Beware of Buying Young People's Blood to Prevent Aging, FDA Says - leothekim
https://www.bloomberg.com/news/articles/2019-02-19/beware-of-buying-young-people-s-blood-to-prevent-aging-fda-says
======
killjoywashere
As the medical director of a blood bank and donor center that produces plasma,
please do not taint the public's perception of the blood supply with misuses
like this. We have a hard enough time ensuring sufficient donors without
calling into question our disposition of their generous donations. We do not
condone this sort of use. If you think this is abstract, I am about to send an
email to my surgical colleagues because we'll be out of the most precious
donation tonight at midnight: platelets. You tighten the donor pool at all,
and you will make platelet donations exponentially harder.

I can't overemphasize the risk this misuse of blood products represents to
healthcare systems around the world.
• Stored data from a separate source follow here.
(** A byte of a page of the allocator that is no table page lies in no table page. *)
Lemma off_nodes s R T root pa i : vinv s R T root -> (PGSIZE | pa) -> ~ is_node T pa -> in_page pa i ->
  forall k a, T !! k = Some a -> ~ in_page a i.
Proof.
  intros HI Hd Hn Hi k a Hk Ha. destruct (decide (a = pa)) as [->|Hne]; [by apply Hn; exists k|].
  destruct (pt_page _ _ _ (vi_tree _ _ _ _ HI) _ _ Hk) as [Hda _]. unfold in_page in *.
  destruct (pages_apart a pa Hda Hd Hne); unfold PGSIZE in *; lia.
Qed.

(** Writing bytes of data pages leaves the tree alone. *)
Lemma vinv_data s R T root m' : vinv s R T root -> (forall i, (exists k a, T !! k = Some a /\ in_page a i) -> m' i = pmem s i) ->
  vinv (Vst (vpg s) m') R T root /\ (forall va, lf T m' va = lf T (pmem s) va).
Proof.
  intros [H1 H2 H3] Hm.
  assert (Hag : forall k a, T !! k = Some a -> agree a PGSIZE (pmem s) m').
  { intros k a Hk i Hi. symmetry. apply Hm. exists k, a. split; [done|]. unfold in_page. lia. }
  split; [split; [done|by eapply ptree_frame|done]|]. intros va. by eapply lf_frame.
Qed.

(** ** Reading: walkaddr and copyin *)

Lemma page_split va : va = va / PGSIZE * PGSIZE + va mod PGSIZE /\ 0 <= va mod PGSIZE < PGSIZE.
Proof.
  pose proof (Z.div_mod va PGSIZE ltac:(unfold PGSIZE; lia)). pose proof (Z.mod_pos_bound va PGSIZE ltac:(unfold PGSIZE; lia)). lia.
Qed.

Lemma page_of va va0 : va0 = va / PGSIZE * PGSIZE -> va0 / PGSIZE = va / PGSIZE.
Proof. intros ->. by rewrite Z.div_mul by (unfold PGSIZE; lia). Qed.

Lemma page_lt_max va : va < MAXVA <-> va / PGSIZE * PGSIZE < MAXVA.
Proof.
  destruct (page_split va) as [E Hr]. assert (HM : MAXVA = 67108864 * PGSIZE) by reflexivity. unfold PGSIZE in *. lia.
Qed.

(** The translation [walkaddr] makes of the page of [va]. *)
Lemma walkaddr_page s R T root va : uspace s R T root -> 0 <= va ->
  walkaddr root (va / PGSIZE * PGSIZE) s =
    Done (if (va <? MAXVA) && umapped (lf T (pmem s) va) then PTE2PA (lf T (pmem s) va) else 0) s.
Proof.
  intros HU Hva. destruct (page_split va) as [E Hr]. assert (Hp0 : 0 <= va / PGSIZE * PGSIZE) by (unfold PGSIZE in *; lia).
  rewrite (walkaddr_ok s R T root _ (us_inv _ _ _ _ HU) Hp0).
  rewrite (lf_same_page T (pmem s) (va / PGSIZE * PGSIZE) va Hp0 Hva (page_of va _ eq_refl)).
  replace (va / PGSIZE * PGSIZE <? MAXVA) with (va <? MAXVA); [unfold umapped; by rewrite andb_assoc|].
  pose proof (page_lt_max va). destruct (va <? MAXVA) eqn:E1, (va / PGSIZE * PGSIZE <? MAXVA) eqn:E2; bool_hyps; try done; lia.
Qed.

Lemma uread_page s T va va' : 0 <= va -> 0 <= va' -> va / PGSIZE = va' / PGSIZE ->
  uread s T va' = if (va <? MAXVA) && umapped (lf T (pmem s) va) then Some (pmem s (PTE2PA (lf T (pmem s) va) + va' mod PGSIZE)) else None.
Proof.
  intros Hva Hva' E. unfold uread. rewrite (lf_same_page T (pmem s) va' va Hva' Hva (eq_sym E)).
  replace (va' <? MAXVA) with (va <? MAXVA); [done|].
  pose proof (page_lt_max va). pose proof (page_lt_max va'). rewrite E in *.
  destruct (va <? MAXVA) eqn:E1, (va' <? MAXVA) eqn:E2; bool_hyps; try done; lia.
Qed.

(** The bytes of a run of user memory up to the first one that is not mapped. *)
Fixpoint uprefix (f : Z -> option Z) (n : nat) (va : Z) : list Z :=
  match n with
  | O => []
  | S n => match f va with Some b => b :: uprefix f n (va + 1) | None => [] end
  end.

Lemma uprefix_app f k n va : (forall i, 0 <= i < Z.of_nat k -> is_Some (f (va + i))) ->
  uprefix f (k + n) va = uprefix f k va ++ uprefix f n (va + Z.of_nat k).
Proof.
  revert va. induction k as [|k IH]; intros va Hk; cbn [Nat.add uprefix app]; [by rewrite Z.add_0_r|].
  destruct (Hk 0 ltac:(lia)) as [b Hb]. rewrite Z.add_0_r in Hb. rewrite Hb. cbn [app]. f_equal.
  rewrite IH; [do 2 f_equal; lia|]. intros i Hi. specialize (Hk (i + 1) ltac:(lia)). by replace (va + 1 + i) with (va + (i + 1)) by lia.
Qed.

Lemma uprefix_all f k : forall va g, (forall i, 0 <= i < Z.of_nat k -> f (va + i) = Some (g i)) -> uprefix f k va = g <$> seqZ 0 (Z.of_nat k).
Proof.
  induction k as [|k IH]; intros va g Hk; [done|]. cbn [uprefix]. pose proof (Hk 0 ltac:(lia)) as Hk0. rewrite Z.add_0_r in Hk0. rewrite Hk0.
  rewrite seqZ_cons by lia. cbn [fmap list_fmap]. f_equal. replace (Z.pred (Z.of_nat (S k))) with (Z.of_nat k) by lia.
  rewrite (IH (va + 1) (fun i => g (i + 1))).
  - apply list_eq. intros j. rewrite !list_lookup_fmap. destruct (decide (j < k)%nat) as [Hj|Hj].
    + rewrite !lookup_seqZ_lt by lia. cbn. do 2 f_equal. lia.
    + by rewrite !lookup_seqZ_ge by lia.
  - intros i Hi. specialize (Hk (i + 1) ltac:(lia)). by replace (va + 1 + i) with (va + (i + 1)) by lia.
Qed.

Lemma copyin_loop_ok s R T root : uspace s R T root -> forall n srcva len dst, 0 <= srcva < 2 ^ 64 -> 0 <= len ->
  srcva mod PGSIZE + len <= (Z.of_nat n - 1) * PGSIZE -> (1 <= n)%nat ->
  let got := uprefix (uread s T) (Z.to_nat len) srcva in
  copyin_loop n root srcva len dst s = Done (if Z.of_nat (length got) =? len then 0 else -1, dst ++ got) s.
Proof.
  intros HU. induction n as [|n IH]; intros srcva len dst Hsrc Hlen Hfuel Hn got; [lia|]. cbn [copyin_loop].
  destruct (0 <? len) eqn:E0; bool_hyps.
  2:{ assert (len = 0) as -> by lia. unfold got. cbn. by rewrite app_nil_r. }
  rewrite pgrounddown_val by lia. destruct (page_split srcva) as [Es Hr].
  rewrite (bind_Done _ _ _ _ _ (walkaddr_page s R T root srcva HU ltac:(lia))).
  destruct ((srcva <? MAXVA) && umapped (lf T (pmem s) srcva)) eqn:Em.
  - apply andb_prop in Em as [Em1 Em2]. bool_hyps. set (pa := PTE2PA (lf T (pmem s) srcva)).
    destruct (uspace_page s R T root srcva HU ltac:(lia) Em2) as (Hd & Hpos & Hmax & _).
    rewrite (proj2 (Z.eqb_neq pa 0)) by (fold pa in Hpos; lia).
    replace (srcva - srcva / PGSIZE * PGSIZE) with (srcva mod PGSIZE) by lia.
    set (m := Z.min (PGSIZE - srcva mod PGSIZE) len). assert (Hm : 0 < m <= len) by lia. assert (Hm2 : m <= PGSIZE - srcva mod PGSIZE) by lia. assert (Hm3 : m < len -> m = PGSIZE - srcva mod PGSIZE) by lia.
    rewrite (bind_Done (gets (fun s => to_list (pmem s) (pa + srcva mod PGSIZE) m)) _ s _ s eq_refl).
    assert (Hrd : forall i, 0 <= i < m -> uread s T (srcva + i) = Some (pmem s (pa + srcva mod PGSIZE + i))).
    { intros i Hi. assert (Ep : srcva / PGSIZE = (srcva + i) / PGSIZE /\ (srcva + i) mod PGSIZE = srcva mod PGSIZE + i).
      { replace (srcva + i) with (srcva mod PGSIZE + i + srcva / PGSIZE * PGSIZE) by lia.
        rewrite Z.div_add, (Z_mod_plus_full (srcva mod PGSIZE + i)) by (unfold PGSIZE; lia). rewrite (Z.div_small (srcva mod PGSIZE + i)), (Z.mod_small (srcva mod PGSIZE + i)) by lia. lia. }
      rewrite (uread_page s T srcva) by (try lia; apply Ep). rewrite (proj2 (Z.ltb_lt _ _)), Em2 by done. cbn [andb]. fold pa.
      do 2 f_equal. destruct Ep as [_ ->]. lia. }
    assert (Hgot : got = to_list (pmem s) (pa + srcva mod PGSIZE) m ++ uprefix (uread s T) (Z.to_nat (len - m)) (srcva + m)).
    { unfold got. replace (Z.to_nat len) with (Z.to_nat m + Z.to_nat (len - m))%nat by lia.
      rewrite uprefix_app by (intros i Hi; rewrite Hrd by lia; eauto). rewrite Z2Nat.id by lia. f_equal.
      rewrite (uprefix_all _ _ _ (fun i => pmem s (pa + srcva mod PGSIZE + i))) by (intros i Hi; apply Hrd; lia).
      unfold to_list. by rewrite Z2Nat.id by lia. }
    assert (HM : MAXVA + 4096 < 2 ^ 64) by (vm_compute; reflexivity).
    rewrite wrap_small by (unfold PGSIZE in *; lia).
    assert (Hl : Z.of_nat (length (to_list (pmem s) (pa + srcva mod PGSIZE) m)) = m) by (rewrite to_list_length; lia).
    destruct (Z.eq_dec (len - m) 0) as [Hz|Hz].
    + destruct n as [|n']; [unfold PGSIZE in *; lia|]. cbn [copyin_loop]. rewrite (proj2 (Z.ltb_ge 0 (len - m))) by lia.
      rewrite Hgot, Hz. cbn [Z.to_nat uprefix]. rewrite app_nil_r, Hl, (proj2 (Z.eqb_eq m len)) by lia. done.
    + assert (Hmv : m = PGSIZE - srcva mod PGSIZE) by (apply Hm3; lia).
      assert (Hal : (srcva / PGSIZE * PGSIZE + PGSIZE) mod PGSIZE = 0).
      { replace (srcva / PGSIZE * PGSIZE + PGSIZE) with ((srcva / PGSIZE + 1) * PGSIZE) by lia. apply Z.mod_mul. unfold PGSIZE; lia. }
      rewrite (IH (srcva / PGSIZE * PGSIZE + PGSIZE) (len - m)); [|unfold PGSIZE in *; lia|lia|rewrite Hal; unfold PGSIZE in *; lia|unfold PGSIZE in *; lia].
      replace (srcva / PGSIZE * PGSIZE + PGSIZE) with (srcva + m) by lia. f_equal. rewrite Hgot, length_app, Nat2Z.inj_add, Hl, <- app_assoc. f_equal.
      set (L := Z.of_nat (length _)). destruct (L =? len - m) eqn:E1, (m + L =? len) eqn:E2; bool_hyps; try done; lia.
  - rewrite Z.eqb_refl. assert (Hg : got = []).
    { unfold got. destruct (Z.to_nat len) as [|k] eqn:Ek; [lia|]. cbn [uprefix]. unfold uread. by rewrite Em. }
    rewrite Hg. cbn [length]. rewrite (proj2 (Z.eqb_neq (Z.of_nat 0) len)) by lia. by rewrite app_nil_r.
Qed.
This is an anti-vax movement waiting to
happen: "Billionaires looking for a fountain of youth get blood transfusions
from young bucks? WTF?" blends easily into "Why should I donate blood if
they're just going to sell it to billionaires?" This would be catastrophic for
trauma resuscitation, surgeries of all kinds, and a variety of medical
patients.

There should be severe penalties for soliciting service like this. Imagine if
solid organ transplants were handled in the same way: "Young man, as a new
intern, I'll give you a percentage of my Facebook stock in exchange for a
kidney..."

The next problem: it will only take one high-profile transfusion reaction to
crater the public trust. If the biology nerds in the audience want to distract
you with fancy talk about the low risk of certain molecular things happening
because "it's just plasma", skip it. Simple, mechanical transfusion-associated
circulatory overload is plenty enough to kill an old guy with stiff arteries
and hypertension.

And the worst part is the lack of science being used to drive a supply chain
decision that's highly science-dependent. This is so ethically corrupt I don't
even know where to begin. The FDA's statement pales in comparison to what I'm
sure the inspectors are actually feeling right now.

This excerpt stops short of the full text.